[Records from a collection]
+ + + +

(* ===== verification/Platform.v ===== *)
(** * Platform: what the code takes from outside the repository

    [Platform] gathers the cryptographic and encoding functions the repository calls but does not
    define (Go's [crypto/sha256], [crypto/ed25519], [crypto/hmac], the multiformats packages);
    every model of a component is a function of a [Platform].  [PlatformLaws] states the documented
    behaviour theorems may rely on.  [Coredet] is the CoreDet-CBOR encoder of one Go type
    ([coredet.Marshal] at that type).

    [Sha256] is the hash of FIPS 180-4 and [Reference.platform] a platform over it; [Light.platform]
    hashes with a checksum.  Both satisfy the laws; samples run on the light one. *)

From S2P Require Import Prelude Aid Cbor.

Class Platform := {
  sha256 : bytes → bytes;
  hmac_sha256 : bytes → bytes → bytes;
  (** seed ↦ private key; private key, message ↦ signature; public key, message, signature ↦ bool *)
  ed25519_NewKeyFromSeed : bytes → bytes;
  ed25519_sign : bytes → bytes → bytes;
  ed25519_verify : bytes → bytes → bytes → bool;
  (** [mh.Sum(preimage, SHA2_256, -1)] and [cid.NewCidV1(codec, h).String()] *)
  mh_Sum : bytes → option bytes;
  cid_string : Z → bytes → bytes;
}.

(** [PrivateKey.Public] and [PrivateKey.Seed]: an Ed25519 private key is its seed followed by its
    public key. *)
Definition ed25519_public (k : bytes) : bytes := drop 32 k.
Definition ed25519_Seed (k : bytes) : bytes := take 32 k.

(** A private key made from a seed, as every key Go makes is. *)
Definition key_ok `{Platform} (k : bytes) : Prop :=
  ∃ seed, length seed = 32%nat ∧ k = ed25519_NewKeyFromSeed seed.

Class PlatformLaws (P : Platform) : Prop := {
  sha256_length m : length (sha256 m) = 32%nat;
  sha256_bytes m : bytes_ok (sha256 m);
  ed25519_key_length seed :
    length seed = 32%nat → length (ed25519_NewKeyFromSeed seed) = 64%nat;
  ed25519_key_seed seed :
    length seed = 32%nat → ed25519_Seed (ed25519_NewKeyFromSeed seed) = seed;
  ed25519_sign_length k m : key_ok k → length (ed25519_sign k m) = 64%nat;
  ed25519_sign_verify k m :
    key_ok k → ed25519_verify (ed25519_public k) m (ed25519_sign k m) = true;
  mh_Sum_total m : is_Some (mh_Sum m);
}.

(** HMAC-SHA256 is 32 bytes. *)
Class HmacLaws (P : Platform) : Prop := hmac_length k m : len (hmac_sha256 k m) = 32.

(** [coredet.Marshal] of the values of one type.  It is [None] for a value that does not encode
    (a text string that is not UTF-8, say).  Two values with one encoding are the same value: the
    CoreDet encoding is deterministic and loses nothing. *)
Class Coredet (A : Type) := marshal : A → option bytes.
Class CoredetInj (A : Type) `{Coredet A} : Prop :=
  marshal_inj a b x : marshal a = Some x → marshal b = Some x → a = b.

(** An encoding is a CBOR item: it takes at least one byte. *)
Class CoredetItem (A : Type) `{Coredet A} : Prop := marshal_item a : marshal a ≠ Some [].

Definition errMarshal : error := Errf "coredet: does not encode".

(** [coredet.Marshal(v)] as a call that may fail. *)
Definition Marshal `{Coredet A} (a : A) : result bytes := of_option (marshal a) errMarshal.

(** [coredet.UnmarshalStrict] into one type: [None] when the input does not decode.  It reads back
    what [coredet.Marshal] wrote. *)
Class Strict (A : Type) := unmarshal : bytes → option A.
Class StrictInv (A : Type) `{Coredet A, Strict A} : Prop :=
  unmarshal_marshal a x : marshal a = Some x → unmarshal x = Some a.

Definition errUnmarshal : error := Errf "coredet: does not decode".
Definition UnmarshalStrict {A} `{Strict A} (b : bytes) : result A :=
  of_option (unmarshal b) errUnmarshal.

(** ** anetcid: the content identifier (anetcid/cid.go) *)

Definition DagCBOR : Z := 113.
Definition Raw : Z := 85.

Definition Sum `{Platform} (preimage : bytes) : result bytes :=
  h ← of_option (mh_Sum preimage) (Errf "multihash");
  Ok (cid_string DagCBOR h).

Definition SumRaw `{Platform} (data : bytes) : result bytes :=
  h ← of_option (mh_Sum data) (Errf "multihash");
  Ok (cid_string Raw h).

(** ** aobj: the signature envelope (aobj/aobj.go) *)

Definition AlgEdDSA : Z := -8.
Definition SignatureSize : Z := 64.
Definition PublicKeySize : Z := 32.
Definition PrivateKeySize : Z := 64.
Definition Sha256Size : Z := 32.

Record Envelope := mkEnvelope {
  env_SignerAID : bytes;
  env_KeyStateSeq : Z;
  env_Alg : Z;
  env_Sig : bytes;
  env_PreimageRef : bytes;
}.

Definition ErrEnvelope : error := Errf "aobj: invalid envelope".

Definition Validate (e : Envelope) : result unit :=
  refuse negb (e.(env_Alg) =? AlgEdDSA) with ErrEnvelope;
  refuse negb (len e.(env_Sig) =? SignatureSize) with ErrEnvelope;
  Ok tt.

(** [ed25519.Verify]: it panics on a public key that is not 32 bytes. *)
Definition ed25519_Verify `{Platform} (pub msg sig : bytes) : result bool :=
  if len pub =? PublicKeySize then Ok (ed25519_verify pub msg sig) else Err Panic.

Definition Verify `{Platform} (pub preimage sig : bytes) : result unit :=
  refuse negb (len pub =? PublicKeySize) with Errf "aobj: public key must be 32 bytes";
  refuse negb (len sig =? SignatureSize) with Errf "aobj: signature must be 64 bytes";
  ok ← ed25519_Verify pub preimage sig;
  refuse negb ok with Errf "aobj: signature verification failed";
  Ok tt.

(** ** SHA-256 (FIPS 180-4) *)

Module Sha256.
Definition w32 (z : Z) : Z := Z.land z 4294967295.
Definition rotr (n z : Z) : Z := w32 (Z.lor (Z.shiftr z n) (Z.shiftl z (32 - n))).
Definition add32 (l : list Z) : Z := w32 (fold_right Z.add 0 l).

Definition K : list Z :=
  [1116352408;1899447441;3049323471;3921009573;961987163;1508970993;2453635748;2870763221;
   3624381080;310598401;607225278;1426881987;1925078388;2162078206;2614888103;3248222580;
   3835390401;4022224774;264347078;604807628;770255983;1249150122;1555081692;1996064986;
   2554220882;2821834349;2952996808;3210313671;3336571891;3584528711;113926993;338241895;
   666307205;773529912;1294757372;1396182291;1695183700;1986661051;2177026350;2456956037;
   2730485921;2820302411;3259730800;3345764771;3516065817;3600352804;4094571909;275423344;
   430227734;506948616;659060556;883997877;958139571;1322822218;1537002063;1747873779;
   1955562222;2024104815;2227730452;2361852424;2428436474;2756734187;3204031479;3329325298].

Definition H0 : list Z :=
  [1779033703;3144134277;1013904242;2773480762;1359893119;2600822924;528734635;1541459225].

Fixpoint words (fuel : nat) (s : bytes) : list Z :=
  match fuel, s with
  | S f, a :: b :: c :: d :: s =>
      (((a * 256 + b) * 256 + c) * 256 + d) :: words f s
  | _, _ => []
  end.

(** The schedule, newest word first. *)
Fixpoint schedule (n : nat) (w : list Z) : list Z :=
  match n with
  | O => w
  | S n =>
      let x := nth 14 w 0 in let y := nth 1 w 0 in
      let s0 := Z.lxor (Z.lxor (rotr 7 x) (rotr 18 x)) (Z.shiftr x 3) in
      let s1 := Z.lxor (Z.lxor (rotr 17 y) (rotr 19 y)) (Z.shiftr y 10) in
      schedule n (add32 [nth 15 w 0; s0; nth 6 w 0; s1] :: w)
  end.

Definition round (st : list Z) (kw : Z * Z) : list Z :=
  match st with
  | [a; b; c; d; e; f; g; h] =>
      let s1 := Z.lxor (Z.lxor (rotr 6 e) (rotr 11 e)) (rotr 25 e) in
      let ch := Z.lxor (Z.land e f) (Z.land (4294967295 - e) g) in
      let t1 := add32 [h; s1; ch; kw.1; kw.2] in
      let s0 := Z.lxor (Z.lxor (rotr 2 a) (rotr 13 a)) (rotr 22 a) in
      let mj := Z.lxor (Z.lxor (Z.land a b) (Z.land a c)) (Z.land b c) in
      [add32 [t1; s0; mj]; a; b; c; add32 [d; t1]; e; f; g]
  | _ => st
  end.

Definition block (h : list Z) (b : bytes) : list Z :=
  let w := rev (schedule 48 (rev (words 16 b))) in
  zip_with (λ x y, w32 (x + y)) h (fold_left round (combine K w) h).

Definition pad (m : bytes) : bytes :=
  let n := length m in
  let z := Nat.modulo (119 - Nat.modulo n 64) 64 in
  m ++ [128] ++ repeat 0 z ++ be 8 (8 * Z.of_nat n).

Fixpoint blocks (fuel : nat) (h : list Z) (s : bytes) : list Z :=
  match fuel, s with
  | S f, _ :: _ => blocks f (block h (take 64 s)) (drop 64 s)
  | _, _ => h
  end.

Definition digest (m : bytes) : bytes :=
  let p := pad m in
  take 32 (concat (map (be 4) (blocks (length p) H0 p)) ++ repeat 0 32).
End Sha256.

(** ** Concrete platforms

    [keyed h] is a platform over a hash function [h]: multihash, CID strings and HMAC are the real
    constructions, and the signature scheme is a keyed hash with the interface and the laws of Ed25519,
    which is all the models see of it.  [Reference.platform] takes SHA-256; [Light.platform], for
    samples that hash a lot, a 32-bit checksum repeated to the length of a digest. *)
Section Keyed.
Context (h : bytes → bytes).

Definition keyed_hmac (k m : bytes) : bytes :=
  let k := take 64 ((if (64 <? len k) then h k else k) ++ repeat 0 64) in
  h (map (Z.lxor 92) k ++ h (map (Z.lxor 54) k ++ m)).

Definition keyed_mac (pub m : bytes) : bytes := let d := h (pub ++ m) in d ++ h d.

Definition keyed : Platform := {|
  sha256 := h;
  hmac_sha256 := keyed_hmac;
  ed25519_NewKeyFromSeed seed := seed ++ h seed;
  ed25519_sign k m := keyed_mac (drop 32 k) m;
  ed25519_verify pub m sig := beqb sig (keyed_mac pub m);
  mh_Sum m := Some ([18; 32] ++ h m);
  cid_string codec d := str "b" ++ EncodeToString ([1; codec] ++ d);
|}.

Lemma keyed_laws : (∀ m, length (h m) = 32%nat) → (∀ m, bytes_ok (h m)) → PlatformLaws keyed.
Proof.
  intros Hl Hb. constructor; intros; simpl.
  - apply Hl.
  - apply Hb.
  - rewrite length_app, Hl. lia.
  - unfold ed25519_Seed. by apply take_app_length'.
  - unfold keyed_mac. by rewrite length_app, !Hl.
  - apply beqb_refl.
  - eauto.
Qed.
End Keyed.

Module Reference.
#[export] Instance platform : Platform := keyed Sha256.digest.

Lemma digest_length m : length (Sha256.digest m) = 32%nat.
Proof. unfold Sha256.digest. rewrite length_take, length_app. cbn [length repeat]. lia. Qed.

Lemma digest_bytes m : bytes_ok (Sha256.digest m).
Proof.
  unfold Sha256.digest. apply Forall_take, Forall_app. split.
  - apply Forall_concat, Forall_map, Forall_true. intros z. apply (digits_range 256). lia.
  - vm_compute. repeat constructor; discriminate.
Qed.

#[export] Instance platform_laws : PlatformLaws platform.
Proof. apply keyed_laws; [apply digest_length|apply digest_bytes]. Qed.

(** The example of the README: the CID of the map [{1: "hello", 2: 42}]. *)
Example readme_bytes :
encode (CMap [(1, CText (str "hello")); (2, CUint 42)])
= [162; 1; 101; 104; 101; 108; 108; 111; 2; 24; 42].
Proof. vm_compute. reflexivity. Qed.

Example readme_cid :
Sum (encode (CMap [(1, CText (str "hello")); (2, CUint 42)]))
= Ok (str "bafyreidsnafaklrfgsm5a2uk5u3kdosvqlmf2v6a77yajzzuqxsybvmf3u").
Proof. vm_compute. reflexivity. Qed.
End Reference.

Module Light.
Definition checksum (m : bytes) : Z := fold_left (λ a b, Z.land (33 * a + b + 1) 4294967295) m 5381.
Definition digest (m : bytes) : bytes :=
  let d := be 4 (checksum m) in d ++ d ++ d ++ d ++ d ++ d ++ d ++ d.

Lemma light_length m : length (digest m) = 32%nat.
Proof. unfold digest, be. by rewrite !length_app, !length_digits. Qed.

Lemma light_bytes m : bytes_ok (digest m).
Proof.
  assert (bytes_ok (be 4 (checksum m))) as Hd by (apply (digits_range 256); lia).
  unfold digest, bytes_ok in *. by rewrite !Forall_app.
Qed.

#[export] Instance platform : Platform := keyed digest.
#[export] Instance light_laws : PlatformLaws platform.
Proof. apply keyed_laws; [apply light_length|apply light_bytes]. Qed.
#[export] Instance light_hmac : HmacLaws platform.
Proof. intros k m. cbn [hmac_sha256 platform keyed]. unfold keyed_hmac, len. by rewrite light_length. Qed.
End Light.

+ + + +

ACTIVITY
Only one stretch of the records above is wanted: the lines between the one holding "[keyed h] is" and the one holding "Definition keyed_mac (pub", inclusive, reproduced exactly.

EXERCISE OUTPUT
    [keyed h] is a platform over a hash function [h]: multihash, CID strings and HMAC are the real
    constructions, and the signature scheme is a keyed hash with the interface and the laws of Ed25519,
    which is all the models see of it.  [Reference.platform] takes SHA-256; [Light.platform], for
    samples that hash a lot, a 32-bit checksum repeated to the length of a digest. *)
Section Keyed.
Context (h : bytes → bytes).

Definition keyed_hmac (k m : bytes) : bytes :=
  let k := take 64 ((if (64 <? len k) then h k else k) ++ repeat 0 64) in
  h (map (Z.lxor 92) k ++ h (map (Z.lxor 54) k ++ m)).

Definition keyed_mac (pub m : bytes) : bytes := let d := h (pub ++ m) in d ++ h d.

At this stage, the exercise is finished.